All frequencies, arfcn and bands are labeled on the diagram.
Cellular frequencies in PDF (900 and 1800 for Moscow, other frequencies are the same for all regions)
| Range | Band | DL ARFCN |
| 800 LTE (4G) | 20 | 6150 .. 6449 |
| 900 UMTS (3G) | 8 | 2937 .. 3088 |
| 1800 LTE (4G) | 3 | 1200 .. 1949 |
| 2100 UMTS (3G) | 1 | 10562 .. 10838 |
| 2600 LTE FDD (4G) | 7 | 2750 .. 3449 |
| 2600 LTE TDD (4G) | 38 | 37750 .. 38249 |
Table of standards in ranges:
Comments:
- Attention, it's 2019 and 4G / LTE can already work in all 5 bands! A network is already being deployed even at 900 MHz in the Leningrad Region.
- LTE Band 38 (2600 TDD) is used only in Moscow and Moscow Region by Megafon and MTS operators. In other regions, television operates on this frequency.
- Yota essentially became a virtual operator of Megafon, i.e. where Megafon 3G operates at 900 MHz, there Yota will also operate at the same frequency, provided that the subscriber device supports this standard.
- LTE Band 7 (2600 MHz) is used only in cities and towns.
- LTE Band 3 (1800 MHz), in my opinion, will be one of the most common in areas with an average density of summer residents. For example, the Moscow region is completely covered by this range by the operator MTS and Megafon, Beeline is a little behind, but work is also underway. Raise the main antenna higher in order to catch this range.
- Band 20 (800 MHz).
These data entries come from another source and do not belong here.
(** A scan that finds every bank ready. *)
Lemma rank_scan_inr cs cmd clk l rc n rc' n' :
  rank_scan cs cmd clk l rc n = Ok (inr (rc', n')) →
  n' ≤ n + vsize l ∧
  (n' = n + vsize l →
   Forall (λ '(j, k), ∃ bs, bank_states_ cs !! (Rank cmd, j, k) = Some bs ∧
     required_type bs cmd = Ok (cmd_type cmd) ∧ cmd_timing bs (cmd_type cmd) ≤ clk) l ∧
   (l = [] ∧ rc' = rc ∨ cmd_type rc' = cmd_type cmd ∧ cmd_addr rc' = cmd_addr cmd)).
Proof.
  unfold vsize. revert rc n. induction l as [|[j k] l IH]; intros rc n.
  { intros [= -> ->]. split; [simpl; lia|]. intros _. split; [constructor|by left]. }
  cbn [rank_scan]. intros (bs & Hb%bank_at_Ok & H)%bind_Ok. apply bind_Ok in H as (rd & Hrd & H).
  destruct (IsValid rd) eqn:Hv; cbn [negb] in H.
  2:{ apply IH in H as [H _]. rewrite length_cons. split; [lia|]. intros. lia. }
  destruct (type_eqb _ _) eqn:E; cbn [negb] in H; [|discriminate].
  apply IH in H as [Hle Hall]. rewrite length_cons. split; [lia|]. intros Hn.
  destruct Hall as [Hall Hrc]; [lia|].
  apply GetReadyCommand_inv in Hrd as (Hq & Htm & Ha & _); [|done].
  apply type_eqb_true in E. split.
  - constructor; [|done]. exists bs. by rewrite <- E.
  - destruct Hrc as [[-> ->]|]; auto.
Qed.

Lemma length_rank_coords (config : Config) :
  0 ≤ bankgroups config → 0 ≤ banks_per_group config →
  vsize (rank_coords config) = bankgroups config * banks_per_group config.
Proof.
  intros Hg Hb. unfold vsize, rank_coords.
  assert (∀ l : list Z, length (j ← l; k ← seqZ 0 (banks_per_group config); [(j, k)])
    = length l * Z.to_nat (banks_per_group config))%nat as ->.
  { induction l as [|j l IH]; [done|]. csimpl. rewrite length_app, IH.
    assert (∀ m : list Z, length (k ← m; [(j, k)]) = length m) as ->
      by (induction m; csimpl; congruence). rewrite length_seqZ. lia. }
  rewrite length_seqZ. nia.
Qed.

(** A command that the state of a bank asks for is one the bank accepts. *)
Lemma required_accepted bs cmd c t :
  required_type bs cmd = Ok t → cmd_type c = t → ∃ bs', BankState.UpdateState bs c = Ok bs'.
Proof.
  intros Hq Ht. destruct bs as [[] tm r n], cmd as [[] a h]; cbn in Hq;
    try (destruct (_ =? _) in Hq); try discriminate Hq; injection Hq as <-;
    unfold BankState.UpdateState; cbn [state_]; rewrite Ht; by eexists.
Qed.

Lemma coord_of_addr a b : cmd_addr a = cmd_addr b → cmd_coord a = cmd_coord b.
Proof. unfold cmd_coord, Rank, Bankgroup, Bank. by intros ->. Qed.

(** The answer to a request for a rank command. *)
Lemma rank_request_accepted (config : Config) cs cmd clk ready :
  dims_ok config → chan_wf config cs → IsRankCMD cmd = true →
  GetReadyCommand config cs cmd clk = Ok ready → IsValid ready = true →
  accepted config cs ready ∧
  (∀ c bs, c ∈ target_cells config ready → bank_states_ cs !! c = Some bs →
     cmd_timing bs (cmd_type ready) ≤ clk).
Proof.
  intros Hd Hw Hrk H Hv. unfold GetReadyCommand in H. rewrite Hrk in H.
  pose proof Hrk as Hrk'. rewrite IsRankCMD_type in Hrk'.
  apply bind_Ok in H as ([rd|[rd n]] & Hs & H).
  - injection H as ->.
    apply rank_scan_inl in Hs as (j & k & bs & _ & Hb & Hst & Htm & Ht & Hc); [|done].
    assert (Htg : target_cells config ready = [(Rank cmd, j, k)]).
    { unfold target_cells. by rewrite IsRankCMD_type, Ht, Hc. }
    unfold accepted. rewrite Htg. split.
    + intros c ->%list_elem_of_singleton. exists bs.
      unfold BankState.UpdateState. rewrite Hst, Ht. by eexists.
    + intros c bs' ->%list_elem_of_singleton Hb'. rewrite Hb in Hb'. injection Hb' as <-.
      by rewrite Ht.
  - destruct (n =? banks config) eqn:En; injection H as <-; [|discriminate Hv].
    apply Z.eqb_eq in En. destruct Hd as [_ Hg Hk Hp].
    apply rank_scan_inr in Hs as [_ Hall].
    rewrite length_rank_coords in Hall by lia. destruct Hall as [Hall Hrc]; [lia|].
    destruct Hrc as [[_ ->]|[Ht Ha]]; [discriminate Hv|].
    assert (Htg : target_cells config rd = rank_cells config (Rank cmd)).
    { unfold target_cells. rewrite IsRankCMD_type, Ht, Hrk'. unfold Rank. by rewrite Ha. }
    assert (Hcell : ∀ c, c ∈ target_cells config rd → ∃ bs, bank_states_ cs !! c = Some bs ∧
      required_type bs cmd = Ok (cmd_type cmd) ∧ cmd_timing bs (cmd_type cmd) ≤ clk).
    { intros c. rewrite Htg. unfold rank_cells.
      intros ([j k] & -> & Hjk)%list_elem_of_fmap. rewrite Forall_forall in Hall.
      exact (Hall _ Hjk). }
    split.
    + intros c Hc. destruct (Hcell c Hc) as (bs & Hb & Hq & _). exists bs.
      destruct (required_accepted bs cmd rd _ Hq Ht) as [bs' ?]. by exists bs'.
    + intros c bs Hc Hb. destruct (Hcell c Hc) as (bs' & Hb' & _ & Htm). rewrite Ht.
      by simplify_eq.
Qed.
Its main task is to cover areas with low subscriber density. Due to its low frequency, the range of the operator's base station reaches up to 20 km. Although this is a 4th generation network, the speed will, as a rule, be no more than 5 Mbit / s due to its narrow spectrum of 7.5 MHz.
- Recently, the State Committee for Radio Frequencies allowed operators to use 4G in the 2100 range. But I don't think this will start happening before 2019.
Despite the fact that LTE is already available in almost all regions of our country, users still have confusion in frequencies (Bands), as well as in the categories of this technology (LTE cat. X). Today I would like to tell you in detail what are the differences between LTE "bands", LTE categories, as well as which of them are already used in Russia, and which may appear in the future.
LTE Bands - 4G frequencies
Unlike GSM and UMTS, which have become the standard for 2G and 3G communications, LTE technology can use a much wider spectrum of frequencies. So, for example, in GSM only 4 bands of 850 MHz, 900 MHz, 1800 MHz, 1900 MHz are used, and in UMTS the 1900-2200 MHz bands are added to them.
LTE technology, in turn, can operate at frequencies from ultra-low at 450 MHz to ultra-high at 5 GHz, and moreover, it can combine several bands into one channel using LTE Advanced technology, but we will talk about it a little later.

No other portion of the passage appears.